Joan Didion - The center will not hold - documentário Netflix
Eu conhecia pouco o trabalho da Joan Didion até assistir a esse documentário sobre sua vida, na Netflix. Ela é uma senhora articulada e carismática, mas ao mesmo tempo super discreta. Ela vem de uma família de imigrantes no deserto da Califórnia, mais precisamente Sacramento, e esse passado colaborou para ela se tornar uma pessoa com sensibilidade narrativa, detalhista e observadora. Ela poderia ser considerada integrante do "novo jornalismo", escrevendo artigos quase literários sobre temas contemporâneos da sua época como a cena dos anos 60. Seus textos foram publicados em revistas como Vogue e Esquire, mas conquistou a fama escrevendo livros poderosos como Rastejando até Belém, O álbum branco e O ano do pensamento mágico. O documentário é dirigido por seu sobrinho, o ator Griffin Dunne, que coincidentemente faz o papel de Sylvère em I Love Dick, série que eu indiquei na última Abas Infinitas. Joan Didion encontrou na escrita o seu canal de expressão, e nesse documentário, acompanhamos como ela se apoiou na escrita para passar por momentos difíceis em sua vida.

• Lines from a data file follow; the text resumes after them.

(** The program and the function agree, and the game is not changed. *)
Lemma st_check_valid_pure fuel m g :
  st_check_valid fuel m g = do ok <- check_valid fuel g m; Ret (ok, g).
Proof.
  destruct m as [square|square|square]; simpl.
  - apply st_Move_MovePawn_check_valid_pure.
  - unfold st_Move_PlaceFenceHorizontally_check_valid,
      Move_PlaceFenceHorizontally_check_valid, st_bind, st_read.
    destruct (has_horizontal_fence (board g) square); [done|].
    rewrite st_and_then_pure. destruct (and_then _ _); [done|].
    apply st_every_player_reaches_pure.
  - unfold st_Move_PlaceFenceVertically_check_valid,
      Move_PlaceFenceVertically_check_valid, st_bind, st_read.
    destruct (has_vertical_fence (board g) square); [done|].
    rewrite st_and_then_pure. destruct (and_then _ _); [done|].
    apply st_every_player_reaches_pure.
Qed.

(** ** Validation *)

(** C7.  Run on a game, [check_valid] hands back the game it received,
    board, pawns and turn counter included, whatever the move and the
    answer; a second call on that game gives the same answer; and when the
    answer is [False], a call of [Game.move] with a string that parses to
    the move ends, if it ends, with the game as it was, and it does end
    so in a started game that has players. *)
Theorem validation_changes_nothing fuel m g ok g' :
  st_check_valid fuel m g = Ret (ok, g') →
  g' = g
  ∧ st_check_valid fuel m g' = Ret (ok, g')
  ∧ (ok = false → ∀ s, Move_parse g s = Ret m →
     (∀ g'', Game_move fuel s g = Ret g'' → g'' = g)
     ∧ (turn g ≠ None → players g ≠ [] → Game_move fuel s g = Ret g)).
Proof.
  intros Hv. assert (g' = g) as ->.
  { rewrite st_check_valid_pure in Hv.
    destruct (check_valid fuel g m); simpl in Hv; congruence. }
  split_and!; [done|done|]. intros -> s Hp.
  assert (∀ t, turn g = Some t → Game_move fuel s g = Game_start_turn g)
    as Hmove.
  { intros t Ht. unfold Game_move. by rewrite Ht, Hp; simpl; rewrite Hv. }
  split.
  - intros g'' Hm. destruct (turn g) as [t|] eqn:Ht.
    + rewrite (Hmove t eq_refl) in Hm. unfold Game_start_turn in Hm.
      destruct (current_player g); simpl in Hm; congruence.
    + unfold Game_move in Hm. by rewrite Ht in Hm.
  - intros Ht Hps. destruct (turn g) as [t|] eqn:Ht'; [|done].
    rewrite (Hmove t eq_refl). unfold Game_start_turn, current_player,
      current_index. rewrite Ht'.
    assert (0 < Z.of_nat (length (players g))) as Hn.
    { destruct (players g); [done|]. simpl length. lia. }
    assert ((Z.of_nat (length (players g)) =? 0) = false) as ->
      by (apply Z.eqb_neq; lia).
    simpl.
    pose proof (Z.mod_pos_bound t _ Hn) as Hmod.
    destruct (lookup_lt_is_Some_2 (players g)
                (Z.to_nat (t `mod` Z.of_nat (length (players g)))))
      as [player ->]; [lia|done].
Qed.

Lemma validation_changes_nothing_witness :
  let m := Move_PlaceFenceHorizontally (Coord 5 0) in
  let g := row_nearly_closed in
  st_check_valid 100 m g = Ret (false, g)
  ∧ Game_move 100 "f1h" g = Ret g.
Proof.
  assert (st_check_valid 100 (Move_PlaceFenceHorizontally (Coord 5 0))
            row_nearly_closed = Ret (false, row_nearly_closed)) as Hv.
  { vm_compute. reflexivity. }
  split; [exact Hv|].
  apply (proj2 (proj2 (validation_changes_nothing 100 _ _ _ _ Hv)) eq_refl
           "f1h"%string); [vm_compute; reflexivity|discriminate|discriminate].
Defined.

(** ** Fence placement *)

Lemma every_player_reaches_complete b ps :
  (∀ player, player ∈ ps → in_bounds b (pawn player)) →
  (∀ player, player ∈ ps → reachable b (pawn player) (goals player)) →
  every_player_reaches (enough_fuel b) b ps = Ret true.
Proof.
  induction ps as [|player rest IH]; intros Hb Hr; simpl; [done|].
  unfold _can_player_reach_goal.
  rewrite (bfs_loop_complete b (goals player) (pawn player)).
  - simpl. apply IH; intros p Hp; [apply Hb|apply Hr]; by right.
  - apply bfs_inv_init, Hb. by left.
  - apply Hr. by left.
  - unfold bfs_measure, enough_fuel. simpl.
    assert (size (all_squares b ∖ ∅) ≤ size (all_squares b))%nat; [|lia].
    apply subseteq_size. intros sq [? _]%elem_of_difference. done.
Qed.

Section fence_checks.
Context (g : Game).
Local Abbreviation b := (board g).
(** C9.  For a batch longer than the limit, the handler returns the 413
    response at once: no request is dispatched and the server context is
    untouched. *)
Theorem batch_over_limit_dispatches_nothing (sofa : Sofa Env ContextValue)
    (schedule : list nat) :
  batching_limit sofa < Z.of_nat (length body) →
  ∃ response,
    batchHandler X sofa router schedule body serverContext0
    = (Some (Ok response), serverContext0, [])
    ∧ res_status response = 413
    ∧ res_statusText response = Some "Content Too Large"
    ∧ res_body response
      = BodyMessage ("Batching is limited to "
                     +:+ String_of X (JNum (batching_limit sofa))
                     +:+ " operations per request.").
Proof.
  intros Hover. unfold batchHandler.
  assert ((Z.of_nat (length body) >? batching_limit sofa) = true) as ->.
  { apply Z.gtb_lt. lia. }
  eexists. split; [reflexivity|]. done.
Qed.

End Batch.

Retrato Narrado - série do Spotify
Retrato Narrado é uma série de seis episódios de podcast disponíveis no Spotify, produzida pela rádio Novelo da revista Piauí. A repórter Carol Pires, que também fez o roteiro do documentário indicado ao Oscar "Democracia em vertigem", mergulha na história da família Bolsonaro para fazer uma espécie de Retrato Falado, indo às origens da infância dele em Eldorado Paulista e explicando como ele se formou como pessoa e político até chegar aos dias de hoje, na presidência. Por muito tempo eu evitei ler e saber qualquer coisa sobre ele e sua família por causa do asco e da desilusão que sentia sempre que via uma notícia com um desses senhores. Mas a gente precisa saber dialogar, olhar para as coisas e ouvir o diferente, para podermos achar um caminho para sair desse buraco em que nos encontramos. Foi interessante saber mais sobre quem são esses homens e o que eles pensam. A sensação é de que preciso de ainda mais informações. Destaque para o quarto episódio que fala sobre "A construção do mito" e como a internet teve um papel crucial na vitória de Bolsonaro. Essa série de episódios explica bem o que levou esse deputado do baixo-clero a conquistar tantos brasileiros: a desilusão com a política, o conservadorismo arraigado, a vontade de se encontrar uma solução mágica que envolve um "super macho" que é contra "tudo isso que está aí" e está pronto para destruir tudo. Bolsonaro criou várias frentes de ação e várias versões de si mesmo, mas ele nunca escondeu quem ele era. Toda essa energia de destruição e morte criou um político medíocre tanto intelectualmente quanto emocionalmente e "deu match" com uma população mal informada, dominada pela violência, com vontade de soluções extremas para situações extremas. Vale a pena ouvir a série toda. Ainda há um episódio bônus sobre Olavo de Carvalho, feito pela jornalista Letícia Duarte que o entrevistou algumas vezes.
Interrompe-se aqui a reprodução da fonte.